## ACTION ITEM
Of the entries below, return exactly those lines that fall between the one containing "Tm_printf (text : string)" and the one containing "rd_ready : Z -> option recv_result;", the two end lines included.

(MATERIAL FOR THIS EXERCISE)

Definition fgets (size : nat) (s : string) : option string :=
  match s with
  | "" => None
  | _ => Some (fgets_bytes (Nat.pred size) s)
  end.

(** What shutdown_tmux does to the outside world. *)
Inductive tmux_step : Type :=
| Tm_popen (command : string)
| Tm_pclose
| Tm_perror (text : string)
| Tm_stderr (text : string)
| Tm_printf (text : string)
| Tm_system (command : string)
| Tm_exit (status : Z).

(** shutdown_tmux: [pipe] is what the tmux command prints, [None] when
    popen fails; [system_ret] is what system returns.  The flag tells
    whether the process has exited. *)
Definition shutdown_tmux (pipe : option string) (system_ret : Z)
  : list tmux_step * bool :=
  match pipe with
  | None => ([Tm_popen "tmux display-message -p '#S'"; Tm_perror "popen"], false)
  | Some out =>
      match fgets 64 out with
      | None =>
          ([Tm_popen "tmux display-message -p '#S'"; Tm_pclose;
            Tm_stderr ("Failed to get tmux session name." +:+ NL)], false)
      | Some line =>
          let session_name := trim_newline line in
          let cmd := snprintf 128 ("tmux kill-session -t " +:+ cstr session_name) in
          ([Tm_popen "tmux display-message -p '#S'"; Tm_pclose;
            Tm_printf ("Executing: " +:+ cmd +:+ NL); Tm_system cmd]
           ++ (if system_ret =? 0 then []
               else [Tm_stderr ("tmux kill-session command failed with code "
                                +:+ fmt_d system_ret +:+ "." +:+ NL)])
           ++ [Tm_exit 0], true)
      end
  end.

(** What the calls that set up the listening socket return. *)
Record listener : Type := mkListener {
  socket_ret : Z;
  bind_ret : Z;
  listen_ret : Z
}.

(** What one round of the loop of main finds: the result of select; what
    accept returns, when the listening socket is readable; the slots whose
    sockets select reports readable, with what recv then returns; the line
    fgets stores, when the console is readable; and what a monitor or an
    exit command typed there goes on to find. *)
Record round : Type := mkRound {
  rd_select : Z;
  rd_accept : option Z;
  rd_ready : Z -> option recv_result;
  rd_console : option (option string);
  rd_clock : timeval;
  rd_ticks : list tick;
  rd_pipe : option string;
  rd_system : Z
}.

(** How a round ends: with the next round, with the break after a failed
    select, or with the exit of the process in shutdown_tmux. *)
Inductive round_end : Type :=
| Round_next
| Round_break
| Round_exit.

(** One round of the loop of main.  A slot filled by this round's accept
    was not in the set select looked at, so it is not read in this round. *)
Definition main_round (st : server) (rd : round)
  : outcome (round_end * list tmux_step * server) :=
  if rd_select rd <? 0 then Defined (Round_break, [], emit st [Ev_perror "select"])
  else
    let* st1 := match rd_accept rd with
                | Some client_sock => handle_new_connection st client_sock
                | None => Defined st
                end in
    let* st2 := poll_clients st1 (fun i => if slot_active st i then rd_ready rd i else None) in
    match rd_console rd with
    | None => Defined (Round_next, [], st2)
    | Some line =>
        let* cs := handle_console_input st2 line in
        match fst cs with
        | Ctl_continue => Defined (Round_next, [], snd cs)
        | Ctl_monitor fps =>
            let* s := monitor_mode (snd cs) fps (rd_clock rd) (rd_ticks rd) in
            Defined (Round_next, [], s)
        | Ctl_exit =>
            let sh := shutdown_tmux (rd_pipe rd) (rd_system rd) in
            Defined (if snd sh then Round_exit else Round_next, fst sh, snd cs)
        end
    end.

(** The loop of main over the rounds it gets to run. *)
Fixpoint main_loop (st : server) (rounds : list round)
  : outcome (round_end * list tmux_step * server) :=
  match rounds with
  | [] => Defined (Round_next, [], st)
  | rd :: rest =>
      let* r := main_round st rd in
      match fst (fst r) with
      | Round_next =>
          let* r' := main_loop (snd r) rest in
          Defined (fst (fst r'), snd (fst r) ++ snd (fst r'), snd r')
      | _ => Defined r
      end
  end.

(** How main stands after the rounds it was given: still in its loop,
    returned, or exited. *)
Inductive ending : Type :=
| Still_running
| Returned (status : Z)
| Exited (status : Z).

Definition main (arg : option string) (ls : listener)
    (file again : option (list string)) (rounds : list round)
  : outcome (ending * list tmux_step * server) :=
  let* port := server_port arg in
  let server_fd := socket_ret ls in
  if server_fd <? 0 then Defined (Returned 1, [], emit init_server [Ev_perror "socket"])
  else if bind_ret ls <? 0 then
    Defined (Returned 1, [], emit init_server [Ev_perror "bind"; Ev_close server_fd])
  else if listen_ret ls <? 0 then
    Defined (Returned 1, [], emit init_server [Ev_perror "listen"; Ev_close server_fd])
  else
    let st0 := emit init_server
                 [Ev_printf ("Switchboard Server listening on port " +:+ fmt_d port
                             +:+ "." +:+ NL);
                  Ev_printf ("Type 'help' for commands." +:+ NL)] in
    let* st1 := process_routing_file st0 file again in
    let* r := main_loop st1 rounds in
    match fst (fst r) with
    | Round_next => Defined (Still_running, snd (fst r), snd r)
    | Round_break => Defined (Returned 0, snd (fst r), emit (snd r) [Ev_close server_fd])
    | Round_exit => Defined (Exited 0, snd (fst r), snd r)
    end.

(** ** Vocabulary of the properties *)

(** Every byte of the string satisfies [p]. *)
Fixpoint str_forall (p : ascii -> bool) (s : string) : bool :=
  match s with
  | "" => true
  | String c s' => p c && str_forall p s'
  end.

Definition differs (c x : ascii) : bool := negb (Ascii.eqb x c).

(** Text that can travel inside one frame: no terminator and no newline. *)
Definition line_text (s : string) : bool :=
  str_forall (fun x => differs LF x && differs NUL x) s.

(** The text [outc: X] of an output frame, without its newline. *)
Definition out_frame (c : Z) (X : string) : string :=
  "out" +:+ fmt_d c +:+ ": " +:+ X.

(** What the dispatcher keeps of the text [X] that follows "outc: " on a
    line: the part before the first carriage return, leading blanks
    skipped. *)
Definition payload_of (X : string) : string := skip_blanks (cut_at CR X).

(** A payload that the dispatcher passes on as it stands: frame text with
    no carriage return that does not begin with a blank. *)
Definition payload_ok (X : string) : bool :=
  str_forall (fun x => differs LF x && differs NUL x && differs CR x) X
  && String.eqb (skip_blanks X) X.

(** A read is made of complete frames when it is empty or ends in a
    newline. *)
Fixpoint complete_frames (s : string) : bool :=
  match s with
  | "" => true
  | String c s' =>
      match s' with
      | "" => Ascii.eqb c LF
      | _ => complete_frames s'
      end
  end.

(** A word of a command line: not empty, no space, no terminator, no line
    end. *)
Definition is_token (s : string) : bool :=
  negb (String.eqb s "")
  && str_forall (fun x => differs SP x && differs NUL x && differs LF x && differs CR x) s.

(** The text [route A s1 B s2] as fgets stores it. *)
Definition route_line (pA s1 pB s2 : string) : string :=
  "route " +:+ pA +:+ " " +:+ s1 +:+ " " +:+ pB +:+ " " +:+ s2 +:+ NL.

(** What a run of the loader leaves behind, apart from its count of
    commands: the server and the success flag. *)
Definition loader_tables (ld : loader) : server * bool := (ld_server ld, all_success ld).

(** The cached texts of a slot. *)
Definition out_cache (st : server) (i ch : Z) : outcome string :=
  let* cd := arr_get (client_data st) i in
  arr_get (last_out cd) ch.

Definition in_cache (st : server) (i ch : Z) : outcome string :=
  let* cd := arr_get (client_data st) i in
  arr_get (last_in cd) ch.

(** Client [cid] is connected. *)
Definition live (st : server) (cid : Z) : Prop :=
  exists i ci, arr_get (clients st) i = Defined ci /\ active ci = true /\ client_id ci = cid.

(** Client [cid] was connected once and is gone. *)
Definition retired (st : server) (cid : Z) : Prop :=
  cid < next_client_id st /\ ~ live st cid.

(** The inputs that can change the routing table: console lines that begin
    with the word route. *)
Definition route_input (inp : input) : bool :=
  match inp with
  | In_console (Some l) _ _ => strncmp_eq (trim_newline l) "route" 5
  | _ => false
  end.

(** ** Invariants *)

(** The tables have the sizes of their C declarations. *)
Record wf (st : server) : Prop := mk_wf {
  wf_clients : length (clients st) = Z.to_nat MAX_CLIENTS;
  wf_client_data : length (client_data st) = Z.to_nat MAX_CLIENTS;
  wf_caches :
    Forall (fun cd => length (last_out cd) = Z.to_nat CHANNELS_PER_APP
                      /\ length (last_in cd) = Z.to_nat CHANNELS_PER_APP)
           (client_data st);
  wf_routing : length (routing st) = Z.to_nat (MAX_CLIENTS + 1);
  wf_rows : Forall (fun row => length row = Z.to_nat CHANNELS_PER_APP) (routing st)
}.

(** Identifiers start at 1, are handed out in increasing order, and two
    live slots never share one. *)
Record ids_ok (st : server) : Prop := mk_ids_ok {
  ids_next : 1 <= next_client_id st;
  ids_positive : Forall (fun c => active c = true -> 1 <= client_id c) (clients st);
  ids_below : Forall (fun c => client_id c < next_client_id st) (clients st);
  ids_distinct : forall i j ci cj,
      arr_get (clients st) i = Defined ci -> arr_get (clients st) j = Defined cj ->
      active ci = true -> active cj = true -> client_id ci = client_id cj -> i = j
}.

(** Every route that names a destination names one of its five input
    channels. *)
Definition routes_ok (st : server) : Prop :=
  forall a c r, route_at st a c = Defined r -> 0 <= in_client_id r ->
                0 <= in_channel r < CHANNELS_PER_APP.

(** The invariant of the event loop. *)
Record inv (st : server) : Prop := mk_inv {
  inv_wf : wf st;
  inv_ids : ids_ok st;
  inv_routes : routes_ok st
}.

(** A handler that leaves the registry alone. *)
Definition quiet (st st' : server) : Prop :=
  clients st' = clients st /\ next_client_id st' = next_client_id st /\
  (wf st -> wf st') /\ (routes_ok st -> routes_ok st').

(** What every handler keeps. *)
Definition preserves (st st' : server) : Prop :=
  (inv st -> inv st') /\ (forall cid, retired st cid -> retired st' cid).

(** The routing table is the same in both states. *)
Definition same_routes (st st' : server) : Prop := routing st' = routing st.

(** What stays true of the locals of monitor_mode: the start time is the
    one taken on entry, and a recording has an open log file. *)
Definition monitor_ok (t0 : timeval) (m : monitor) : Prop :=
  start_time m = t0 /\ (recording m = true -> exists f, log_file m = Some f).

(** ** Sample states *)

(** The server after start-up without a route.rt file. *)
Definition booted : server :=
  emit init_server [Ev_printf ("Routing file 'route.rt' not found." +:+ NL)].

(** Two clients have connected on the sockets 4 and 5. *)
Definition two_clients : server :=
  Eval vm_compute in
    match run booted [In_accept 4; In_accept 5] with
    | Defined s => s
    | Undefined => booted
    end.

(** The entries of the first two slots of [two_clients]. *)
Definition client1 : ClientInfo := mkClientInfo 4 1 true "Client1".
Definition client2 : ClientInfo := mkClientInfo 5 2 true "Client2".

(** The operator has then typed [route 1 0 2 0]. *)
Definition two_clients_routed : server :=
  Eval vm_compute in
    match run two_clients
            [In_console (Some (route_line "1" "0" "2" "0")) (mkTimeval 0 0) []] with
    | Defined s => s
    | Undefined => two_clients
    end.

(** Or else client 1 has sent [out0: hello] with no route configured. *)
Definition one_spoke : server :=
  Eval vm_compute in
    match run two_clients [In_client 0 (Recv_bytes ("out0: hello" +:+ NL))] with
    | Defined s => s
    | Undefined => two_clients
    end.

(** Twenty clients connect on the sockets 4 to 23, and the registry is
    full. *)
Definition twenty_accepts : list input := map In_accept (seqZ 4 MAX_CLIENTS).

Definition full_registry : server :=
  Eval vm_compute in
    match run booted twenty_accepts with
    | Defined s => s
    | Undefined => booted
    end.

(** A round of the monitor loop in which the operator presses R, 300.25
    seconds after monitor mode was entered at second 100. *)
Definition tick_toggle : tick :=
  mkTick 1 (fun _ => None) (Some "R"%char) "20250101_120000" true (mkTimeval 400 250000).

(End MATERIAL FOR THIS EXERCISE)

## EXPECTED OUTPUT
| Tm_printf (text : string)
| Tm_system (command : string)
| Tm_exit (status : Z).

(** shutdown_tmux: [pipe] is what the tmux command prints, [None] when
    popen fails; [system_ret] is what system returns.  The flag tells
    whether the process has exited. *)
Definition shutdown_tmux (pipe : option string) (system_ret : Z)
  : list tmux_step * bool :=
  match pipe with
  | None => ([Tm_popen "tmux display-message -p '#S'"; Tm_perror "popen"], false)
  | Some out =>
      match fgets 64 out with
      | None =>
          ([Tm_popen "tmux display-message -p '#S'"; Tm_pclose;
            Tm_stderr ("Failed to get tmux session name." +:+ NL)], false)
      | Some line =>
          let session_name := trim_newline line in
          let cmd := snprintf 128 ("tmux kill-session -t " +:+ cstr session_name) in
          ([Tm_popen "tmux display-message -p '#S'"; Tm_pclose;
            Tm_printf ("Executing: " +:+ cmd +:+ NL); Tm_system cmd]
           ++ (if system_ret =? 0 then []
               else [Tm_stderr ("tmux kill-session command failed with code "
                                +:+ fmt_d system_ret +:+ "." +:+ NL)])
           ++ [Tm_exit 0], true)
      end
  end.

(** What the calls that set up the listening socket return. *)
Record listener : Type := mkListener {
  socket_ret : Z;
  bind_ret : Z;
  listen_ret : Z
}.

(** What one round of the loop of main finds: the result of select; what
    accept returns, when the listening socket is readable; the slots whose
    sockets select reports readable, with what recv then returns; the line
    fgets stores, when the console is readable; and what a monitor or an
    exit command typed there goes on to find. *)
Record round : Type := mkRound {
  rd_select : Z;
  rd_accept : option Z;
  rd_ready : Z -> option recv_result;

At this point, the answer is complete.